- ACTIVITY:
Each line of the listing below that includes "Hevents" should be reported.

- EXERCISE DATA:

(** X6.  Once the tool has answered, the query makes exactly two completion
    requests, whatever the second one is answered.  The first carries the
    user message alone and the whole catalog.  The second carries no catalog,
    and its conversation is the user message followed by one tool message,
    the last of the conversation, whose content is the content of the tool
    result as it came and whose [tool_call_id] is the id of the first tool
    call. *)
Theorem processQuery_follow_up_request
    (W : World) (query : string) (s : State)
    (response : ChatCompletion) (choice : Choice) (others : list Choice)
    (toolCall : ToolCall) (more : list ToolCall) (parsed : JSON)
    (result : CallToolResult) :
  create_answer W (trace s) (first_request query s) = Fulfilled response ->
  choices response = choice :: others ->
  tool_calls (message choice) = Some (toolCall :: more) ->
  JSON_parse W (arguments (call_function toolCall)) = Some parsed ->
  callTool_answer W (trace (asked query s))
                  (call_name (call_function toolCall)) parsed = Fulfilled result ->
  create_calls (trace (snd (processQuery W query s)))
  = (create_calls (trace s)
       ++ [ {| model := "qwen2.5-vl-72b-instruct";
               messages := [UserMessage query];
               max_tokens := 500; stop := None;
               tools := Some (this_tools s) |};
            {| model := "qwen2.5-vl-72b-instruct";
               messages := [UserMessage query;
                            ToolMessage (result_content result) (id toolCall)];
               max_tokens := 500; stop := None;
               tools := None |} ])%list.
Proof.
  intros H1 H2 H3 H4 H5.
  rewrite (processQuery_with_call W query s H1 H2 H3 H4).
  unfold after_tool_call. rewrite H5.
  destruct (create_answer W (trace (called query toolCall parsed s))
                          (second_request query result toolCall));
    cbn [snd]; rewrite trace_asked_again, create_calls_app; reflexivity.
Qed.

Lemma processQuery_follow_up_request_example :
  map messages
      (create_calls
         (trace (snd (processQuery (Startup.no_follow_up Example.asks_echo)
                                   "say hi" new_MCPClient))))
  = [[UserMessage "say hi"];
     [UserMessage "say hi"; ToolMessage (JArray [JString "hi"]) "call_1"]].
Proof.
  rewrite (processQuery_follow_up_request
             (Startup.no_follow_up Example.asks_echo) "say hi" new_MCPClient
             (response := Example.asks_echo)
             (toolCall := Example.echo_call) (more := [Example.add_call])
             (result := {| result_content := JArray [JString "hi"] |})
             eq_refl eq_refl eq_refl eq_refl eq_refl).
  reflexivity.
Defined.

(* ===================================================================== *)
(** ** The session as a whole *)

Section ReadLoop.

Variable W : World.

Lemma read_loop_end s :
  read_loop W [] s = (Hang, record (EvQuestion prompt) s).
Proof. reflexivity. Qed.

Lemma read_loop_rejected e rest s :
  read_loop W (Rejected e :: rest) s = (Throw e, record (EvQuestion prompt) s).
Proof. reflexivity. Qed.

Lemma read_loop_unsettled rest s :
  read_loop W (Unsettled :: rest) s = (Hang, record (EvQuestion prompt) s).
Proof. reflexivity. Qed.

(** One turn of the loop on a line that is not [quit]. *)
Lemma read_loop_turn line rest s :
  is_quit line = false ->
  read_loop W (Fulfilled line :: rest) s
  = match processQuery W line (line_read line s) with
    | (Ok response, s') =>
        read_loop W rest (record (EvLog [LStr (nl ++ response)]) s')
    | (Throw e, s') => (Throw e, s')
    | (Hang, s') => (Hang, s')
    | (Exit code, s') => (Exit code, s')
    end.
Proof.
  intros Hother. rewrite (read_loop_query W line rest s Hother).
  unfold bind at 1.
  destruct (processQuery W line (line_read line s)) as [[response|e| |code] s'];
    reflexivity.
Qed.

End ReadLoop.

Lemma query_trace_events query s added :
  query_trace query s added -> Forall (loop_event (this_tools s)) added.
Proof.
  assert (Hfirst : loop_event (this_tools s) (EvCreate (first_request query s)))
    by (left; exists query; reflexivity).
  intros [-> | [[name [parsed ->]] | [name [parsed [r [i ->]]]]]].
  - apply Forall_cons; [exact Hfirst|apply Forall_nil].
  - apply Forall_cons; [exact Hfirst|].
    apply Forall_cons; [exact I|apply Forall_nil].
  - apply Forall_cons; [exact Hfirst|].
    apply Forall_cons; [exact I|].
    apply Forall_cons; [|apply Forall_nil].
    right. exists query, r, i. reflexivity.
Qed.


(** The loop leaves the catalog as it was and only adds calls of the loop. *)
Lemma read_loop_events W stdin : forall s,
  this_tools (snd (read_loop W stdin s)) = this_tools s
  /\ exists added,
       trace (snd (read_loop W stdin s)) = (trace s ++ added)%list
       /\ Forall (loop_event (this_tools s)) added.
Proof.
  induction stdin as [|answer rest IH]; intros s.
  - rewrite read_loop_end. split; [reflexivity|].
    exists [EvQuestion prompt]. split; [reflexivity|]. repeat constructor.
  - destruct answer as [line|e|].
    2: { rewrite read_loop_rejected. split; [reflexivity|].
         exists [EvQuestion prompt]. split; [reflexivity|]. repeat constructor. }
    2: { rewrite read_loop_unsettled. split; [reflexivity|].
         exists [EvQuestion prompt]. split; [reflexivity|]. repeat constructor. }
    assert (Hread : Forall (loop_event (this_tools s))
                      [EvQuestion prompt;
                       EvLog [LStr "Processing query..."; LStr line]])
      by (repeat constructor).
    assert (Htrace : trace (line_read line s)
                     = (trace s ++ [EvQuestion prompt;
                                    EvLog [LStr "Processing query...";
                                           LStr line]])%list).
    { unfold line_read. rewrite !trace_record, <- app_assoc. reflexivity. }
    destruct (is_quit line) eqn:Hquit.
    + rewrite (read_loop_quit W line rest s Hquit). split; [reflexivity|].
      eexists. split; [exact Htrace|exact Hread].
    + rewrite (read_loop_turn W line rest s Hquit).
      destruct (processQuery_calls W line (line_read line s))
        as [Htools [added [Hadded Hshape]]].
      apply query_trace_events in Hshape. cbn [line_read] in Hshape.
      change (this_tools (line_read line s)) with (this_tools s) in *.
      assert (Hquery : exists added',
                 trace (snd (processQuery W line (line_read line s)))
                 = (trace s ++ added')%list
                 /\ Forall (loop_event (this_tools s)) added').
      { eexists. split.
        - rewrite Hadded, Htrace, <- app_assoc. reflexivity.
        - apply Forall_app. split; [exact Hread|exact Hshape]. }
      destruct (processQuery W line (line_read line s))
        as [[response|e| |code] s']; cbn [snd] in *;
        try (split; [exact Htools|exact Hquery]).
      destruct (IH (record (EvLog [LStr (nl ++ response)]) s'))
        as [Htools' [added' [Hadded' Hshape']]].
      rewrite this_tools_record in *. rewrite Htools in *.
      split; [exact Htools'|].
      destruct Hquery as [added0 [Hadded0 Hshape0]].
      exists (added0 ++ EvLog [LStr (nl ++ response)] :: added')%list. split.
      * rewrite Hadded', trace_record, Hadded0, <- !app_assoc. reflexivity.
      * apply Forall_app. split; [exact Hshape0|].
        constructor; [exact I|exact Hshape'].
Qed.




Lemma rl_close_calls_app t u :
  rl_close_calls (t ++ u) = rl_close_calls t + rl_close_calls u.
Proof.
  induction t as [|ev t IH]; simpl; [reflexivity|].
  destruct ev; simpl; rewrite IH; reflexivity.
Qed.

Lemma loop_events_keep_interface catalog added :
  Forall (loop_event catalog) added -> rl_close_calls added = 0.
Proof.
  induction 1 as [|ev added Hev _ IH]; [reflexivity|].
  destruct ev; simpl in *; try contradiction; exact IH.
Qed.


(** [chatLoop], by how its loop ends. *)
Lemma chatLoop_run W stdin s :
  chatLoop W stdin s
  = match read_loop W stdin (started s) with
    | (Ok _, s') => (Ok tt, record EvRlClose s')
    | (Throw e, s') =>
        (Ok tt, record EvRlClose
                  (record (EvLog [LStr "Error in chat loop: "; LError e]) s'))
    | (Hang, s') => (Hang, s')
    | (Exit code, s') => (Exit code, s')
    end.
Proof.
  cbv beta iota delta [chatLoop bind emit try_finally try_catch console_log].
  fold (started s).
  destruct (read_loop W stdin (started s)) as [[[]|e| |code] s']; reflexivity.
Qed.

(** X8.  [chatLoop] never throws.  An error thrown in the loop, by the
    terminal or by a query, is printed after [Error in chat loop: ] and
    [chatLoop] returns normally; it then does not read another line.  The
    readline interface is closed exactly once when [chatLoop] returns, and
    not at all when it waits for ever. *)
Theorem chatLoop_never_throws
    (W : World) (stdin : list (Settled string)) (s : State) :
  (forall e s',
     read_loop W stdin (started s) = (Throw e, s') ->
     chatLoop W stdin s
     = (Ok tt, record EvRlClose
                 (record (EvLog [LStr "Error in chat loop: "; LError e]) s')))
  /\ (fst (chatLoop W stdin s) = Ok tt \/ fst (chatLoop W stdin s) = Hang)
  /\ rl_close_calls (trace (snd (chatLoop W stdin s)))
     = rl_close_calls (trace s)
       + match fst (chatLoop W stdin s) with
         | Ok _ => 1
         | _ => 0
         end.
Proof.
  split; [|split].
  - intros e s' Hloop. rewrite chatLoop_run, Hloop. reflexivity.
  - apply chatLoop_returns_or_hangs.
  - rewrite chatLoop_run.
    destruct (read_loop_events W stdin (started s))
      as [_ [added [Hadded Hevents]]].
    apply loop_events_keep_interface in Hevents.
    assert (Hstart : rl_close_calls (trace (started s)) = rl_close_calls (trace s)).
    { unfold started. rewrite !trace_record, !rl_close_calls_app. simpl. lia. }
    destruct (read_loop W stdin (started s)) as [[[]|e| |code] s'];
      cbn [fst snd] in *; rewrite ?trace_record, ?rl_close_calls_app, Hadded,
        rl_close_calls_app, Hevents, Hstart; simpl; lia.
Qed.

Lemma chatLoop_never_throws_example :
  chatLoop Startup.silent_model [Fulfilled "say hi"; Fulfilled "quit"]
           new_MCPClient
  = (Ok tt,
     record EvRlClose
       (record (EvLog [LStr "Error in chat loop: "; LError (Failure "401")])
          (asked "say hi" (line_read "say hi" (started new_MCPClient))))).
Proof.
  exact (proj1 (chatLoop_never_throws Startup.silent_model
                  [Fulfilled "say hi"; Fulfilled "quit"] new_MCPClient)
               (Failure "401") _ eq_refl).
Defined.


(* ===================================================================== *)
(** ** Startup and exit *)

Lemma question_calls_app t u :
  question_calls (t ++ u) = question_calls t + question_calls u.
Proof.
  induction t as [|ev t IH]; simpl; [reflexivity|].
  destruct ev; simpl; rewrite IH; reflexivity.
Qed.



Lemma startup_events_ask_nothing added :
  Forall startup_event added -> question_calls added = 0.
Proof.
  induction 1 as [|ev added Hev _ IH]; [reflexivity|].
  destruct ev; simpl in *; try contradiction; exact IH.
Qed.

Lemma listed_app W t : forall before u,
  listed W before (t ++ u)
  = (listed W before t ++ listed W (before ++ t) u)%list.
Proof.
  induction t as [|ev t IH]; intros before u.
  - simpl. rewrite app_nil_r. reflexivity.
  - cbn [app listed]. rewrite IH, <- !app_assoc. reflexivity.
Qed.

(** The loop of [main] on a list of entries followed by another. *)
Lemma connect_all_app W first_entries later : forall s,
  connect_all W (first_entries ++ later) s
  = match connect_all W first_entries s with
    | (Ok _, s') => connect_all W later s'
    | (Throw e, s') => (Throw e, s')
    | (Hang, s') => (Hang, s')
    | (Exit code, s') => (Exit code, s')
    end.
Proof.
  induction first_entries as [|[serverName serverConfig] rest IH]; intros s.
  - reflexivity.
  - cbn [app]. rewrite !connect_all_step.
    destruct (connectToServer W serverConfig _) as [[[]|e| |code] s'];
      [apply IH|reflexivity..].
Qed.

- SOLUTION:
      as [_ [added [Hadded Hevents]]].
    apply loop_events_keep_interface in Hevents.
        rl_close_calls_app, Hevents, Hstart; simpl; lia.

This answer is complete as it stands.